Review: RESTful Web Services

RESTful Web Services RESTful Web Services by Leonard Richardson My rating: 5 of 5 stars

I began reading “Restful web services” while researching technical solutions for Neurobat Online, the web service version of our intelligent heating controller. Prior to this, most (all?) web service projects I had been involved in were based on SOAP.

REST is a heavily overloaded term in our industry, and can mean different things to different people. The author avoids that controversy by coining the term “Resource-Oriented Architecture”, and shows different examples of web services that can be built using this approach: a social bookmarking service inspired by Delicious, and a mapping service. Both examples are RESTful but the author does an excellent job at showing why being RESTful is not enough. To fully leverage the existing web architecture (including the full HTTP protocol) you need, he argues, to do more than merely being RESTful, and he shows how.
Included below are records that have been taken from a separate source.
(** X15. After any sequence of messages the CPU chart and the network
    chart have the same points in time, in the same order: the two
    histories have the same time labels; and no charted value is the
    absent or null value, a missing reading being charted as 0. *)
Theorem histories_synchronised (mountedAt : Z) (messages : list (Z * Snapshot)) :
  let s := run messages (initialState mountedAt) in
  List.map cpu_time (cpuHistory s) = List.map net_time (netHistory s) /\
  length (cpuHistory s) = length (netHistory s) /\
  Forall (fun p => nullish (cpu_value p) (Num 0) = cpu_value p) (cpuHistory s) /\
  Forall
    (fun p => nullish (download p) (Num 0) = download p /\
              nullish (upload p) (Num 0) = upload p)
    (netHistory s).
Proof.
  intros s. destruct (run_histories messages mountedAt) as [Hc Hn].
  fold s in Hc, Hn.
  assert (Htimes : List.map cpu_time (cpuHistory s) =
                   List.map net_time (netHistory s)).
  { rewrite Hc, Hn, !map_slice_last, !map_map. reflexivity. }
  assert (Hidem : forall x, nullish (nullish x (Num 0)) (Num 0) = nullish x (Num 0)).
  { intros x. now destruct x. }
  split; [exact Htimes |]. split.
  - rewrite <- (length_map cpu_time), Htimes. apply length_map.
  - split.
    + rewrite Hc. apply Forall_forall. intros p Hin.
      unfold slice_last in Hin.
      assert (Hp : In p (List.map (fun m => cpuPoint (snd m)) messages)).
      { rewrite <- (firstn_skipn
                      (length (List.map (fun m => cpuPoint (snd m)) messages)
                       - MAX_POINTS)
                      (List.map (fun m => cpuPoint (snd m)) messages)).
        apply in_or_app. now right. }
      apply in_map_iff in Hp as (m & <- & _). apply Hidem.
    + rewrite Hn. apply Forall_forall. intros p Hin.
      unfold slice_last in Hin.
      assert (Hp : In p (List.map (fun m => netPoint (snd m)) messages)).
      { rewrite <- (firstn_skipn
                      (length (List.map (fun m => netPoint (snd m)) messages)
                       - MAX_POINTS)
                      (List.map (fun m => netPoint (snd m)) messages)).
        apply in_or_app. now right. }
      apply in_map_iff in Hp as (m & <- & _). split; apply Hidem.
Qed.
(** ** Difficulty *)

(** X5. [setDifficulty] maps easy, medium and hard to 200, 150 and 100
    milliseconds. While the game runs unpaused it leaves exactly one timer
    armed, at the new interval; otherwise it arms none. In every world the
    engine can be in the interval is one of the three. *)
Theorem difficulty_sets_interval (b : Browser) (w : World)
    (difficulty : string) :
  reachable b w ->
  known_level difficulty = true ->
  let w' := setDifficulty difficulty w in
  gameSpeed (this w') =
    (if String.eqb difficulty "easy" then 200
     else if String.eqb difficulty "medium" then 150 else 100) /\
  (lifecycle w = Running ->
   gameLoop (this w') = Some (nextHandle (page w)) /\
   intervals (page w') = [(nextHandle (page w), gameSpeed (this w'))]) /\
  (lifecycle w <> Running -> intervals (page w') = []) /\
  (gameSpeed (this w) = 100 \/ gameSpeed (this w) = 150
   \/ gameSpeed (this w) = 200).
Proof.
  intros Hreach Hknown w'. unfold w'.
  destruct (reachable_invariant b w Hreach) as [_ [_ [Hsched _]]].
  destruct (reachable_board_ok b w Hreach)
    as [_ [_ [_ [_ [_ [_ [Hsp _]]]]]]].
  pose proof (setDifficulty_facts difficulty w) as H. cbv zeta in H.
  pose proof (schedule_cleared w Hsched) as Hclear.
  assert (Hspeed :
    (if String.eqb difficulty "easy" then 200
     else if String.eqb difficulty "medium" then 150
     else if String.eqb difficulty "hard" then 100
     else gameSpeed (this w)) =
    (if String.eqb difficulty "easy" then 200
     else if String.eqb difficulty "medium" then 150 else 100)).
  { unfold known_level in Hknown.
    destruct (String.eqb difficulty "easy"); [reflexivity|].
    destruct (String.eqb difficulty "medium"); [reflexivity|].
    destruct (String.eqb difficulty "hard"); [reflexivity|discriminate]. }
  rewrite Hspeed in H.
  split; [|split; [|split]].
  - destruct (isGameRunning (this w) && negb (isPaused (this w)));
      destruct H as [-> _]; reflexivity.
  - intros Hrun. apply lifecycle_Running in Hrun. destruct Hrun as [Hr Hp].
    rewrite Hr, Hp in H. cbn [andb negb] in H. destruct H as [-> ->].
    rewrite Hclear. split; reflexivity.
  - intros Hnot. apply lifecycle_not_Running in Hnot.
    rewrite Hnot in H. destruct H as [_ ->].
    unfold schedule_ok in Hsched. rewrite Hnot in Hsched. exact Hsched.
  - exact Hsp.
Qed.

(** ** The stored high score *)

(** X6. A stored high score survives the engine: the text [gameOver] has
    written for a new high score below 2^53 reads back as that number, so
    an engine constructed later over the store it left starts with the
    high score the old engine ended with. *)
Theorem highScore_survives (w w' : World) :
  gameOver w = Done w' ->
  record_broken w = true ->
  Z.abs (score (this w)) < 2 ^ 53 ->
  highScore (this w') = Num (score (this w)) /\
  storedHighScore (page w')
    = Some (Number_toString (Num (score (this w)))) /\
  parseInt (Number_toString (Num (score (this w)))) = Num (score (this w)) /\
  forall (fuel : nat) (b' : Browser) (w2 : World),
    localStorage b' = StorageItems (storedHighScore (page w')) ->
    constructor fuel b' = Done w2 ->
    highScore (this w2) = highScore (this w').
Proof.
  intros Hrun Hrb Hsmall.
  pose proof (parseInt_Number_toString _ Hsmall) as Hread.
  assert (Hq : setItemThrows (page w) = false).
  { rewrite gameOver_eq, Hrb in Hrun.
    destruct (setItemThrows (page w)); [discriminate | reflexivity]. }
  destruct (gameOver_record w Hrb Hq) as [w1 [H0 [H1 [H2 _]]]].
  assert (w1 = w') by congruence. subst w1.
  split; [exact H1|]. split; [exact H2|]. split; [exact Hread|].
  intros fuel b' w2 Hstore Hnew.
  pose proof (constructor_outcome fuel b') as H. rewrite Hnew in H.
  destruct H as [item [k [Hitem [_ ->]]]].
  assert (item = storedHighScore (page w')) by congruence. subst item.
  rewrite H1.
  transitivity (or_zero (parseInt (item_toString (storedHighScore (page w'))))).
  - unfold initAudio. destruct (AudioContext_supported b'); reflexivity.
  - rewrite H2. cbn [item_toString]. rewrite Hread. reflexivity.
Qed.

Lemma Number_gtb_irrefl (v : JsNumber) : Number_gtb v v = false.
Proof.
  destruct v as [|z|[|]]; cbn; try reflexivity.
  rewrite Z.gtb_ltb. apply Z.ltb_irrefl.
Qed.

Lemma Number_gtb_asym (a v : JsNumber) :
  Number_gtb a v = true -> Number_gtb v a = false.
Proof.
  destruct a as [|x|[|]], v as [|y|[|]]; cbn; try congruence.
  rewrite !Z.gtb_ltb. intros H. apply Z.ltb_lt in H. apply Z.ltb_ge. lia.
Qed.

(** The high score after [gameOver], however it ended. *)
Lemma gameOver_highScore (w w' : World) :
  left_by (gameOver w) w' ->
  highScore (this w') =
    (if record_broken w then Num (score (this w)) else highScore (this w)) /\
  Number_gtb (highScore (this w)) (highScore (this w')) = false /\
  forall h, highScore (this w) = Num h ->
            highScore (this w') = Num (Z.max (score (this w)) h).
Proof.
  intros Hleft. rewrite (gameOver_left_this w w' Hleft).
  cbn [highScore set_highScore]. split; [reflexivity|]. split.
  - destruct (record_broken w) eqn:Hrb.
    + apply Number_gtb_asym. exact Hrb.
    + apply Number_gtb_irrefl.
  - intros h Hh. unfold record_broken. rewrite Hh. cbn [Number_gtb].
    destruct (Z.gtb_spec (score (this w)) h); f_equal; lia.
Qed.

(** X7. The high score never decreases: no command and no tick lowers it,
    whether it returns or throws, and after [gameOver], however it ended,
    it is the larger of the final score and the high score before. *)
Theorem highScore_never_decreases :
  (forall (fuel : nat) (c : Command) (w w' : World),
      left_by (run fuel c w) w' ->
      Number_gtb (highScore (this w)) (highScore (this w')) = false /\
      forall h, highScore (this w) = Num h ->
        exists h', highScore (this w') = Num h' /\ h <= h') /\
  (forall w : World,
      (exists w', left_by (gameOver w) w') /\
      forall w' : World, left_by (gameOver w) w' ->
        highScore (this w') =
          (if record_broken w then Num (score (this w))
           else highScore (this w)) /\
        forall h, highScore (this w) = Num h ->
          highScore (this w') = Num (Z.max (score (this w)) h)).
Proof.
  split.
  - intros fuel c w w' Hleft.
    destruct (run_store_left fuel c w w' Hleft) as [[_ [_ Hover]] | [-> _]].
    + destruct (gameOver_highScore _ _ Hover) as [_ [Hgt Hmax]].
      split; [exact Hgt|]. intros h Hh.
      exists (Z.max (score (this w)) h). split; [|lia].
      exact (Hmax h Hh).
    + split; [apply Number_gtb_irrefl|].
      intros h Hh. exists h. split; [exact Hh | lia].
  - intros w. split; [apply gameOver_leaves|]. intros w' Hleft.
    destruct (gameOver_highScore _ _ Hleft) as [H1 [_ H2]]. auto.
Qed.

(** ** Sound *)

Lemma playSound_sounds (type : string) (w : World) :
  sounds (page (playSound type w)) =
  sounds (page w) ++
  (if audible w && (String.eqb type "eat" || String.eqb type "gameover"
                    || String.eqb type "start")
   then [type] else []).
Proof.
  unfold playSound, audible.
  destruct (soundEnabled (this w)), (audioContext (this w)); cbn;
    try (rewrite app_nil_r; reflexivity).
  destruct (String.eqb type "eat" || String.eqb type "gameover"
            || String.eqb type "start"); cbn;
    [reflexivity | rewrite app_nil_r; reflexivity].
Qed.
The author never says so explicitly, but after reading this book I found that RESTful web services have at least two significant advantages over what the author coyly calls “Big Web Service” (aka SOAP):

  1. Testability: do not underestimate the advantage of exposing a service that your testing team can test with cURL instead of having to setup a tool such as SOAPUI.

  2. Discoverability: everything is a resource, and all resources will respond to a limited number of HTTP verbs. You don’t have to worry whether adding a bookmark is done through addBookmark() or appendBookmark(); if your service is RESTful, you know that you need to send a POST to some URI.

The biggest takeaway from this book for me was to realise that it’s possible to design an application where “everything is a resource”, and that all resources respond to the same set of methods. Think of it for a moment. Will this not change the way you design non-web services too? Are not all your objects resources? Imagine, for a minute, if all your classes were restricted to expose not more than 5 public methods, and if these methods had the same names. It may sound crazy, but it’s quite possible that you’d end up with a cleaner design built out of many small classes with small interfaces. Is this not an easy way to clean code?

What makes this book great and not merely good is that the author doesn’t simply explain what RESTful web services are about. He is also clearly opinionated about it; however he is never patronising, never condescending. He takes very occasional jabs at systems he calls “Big Web Services” but never belittles them. His message comes across as entirely believable and convincing. By example after example he shows how popular services can be designed as collections of resources, and it is up to the intelligence of the reader to judge whether which kind of design is better.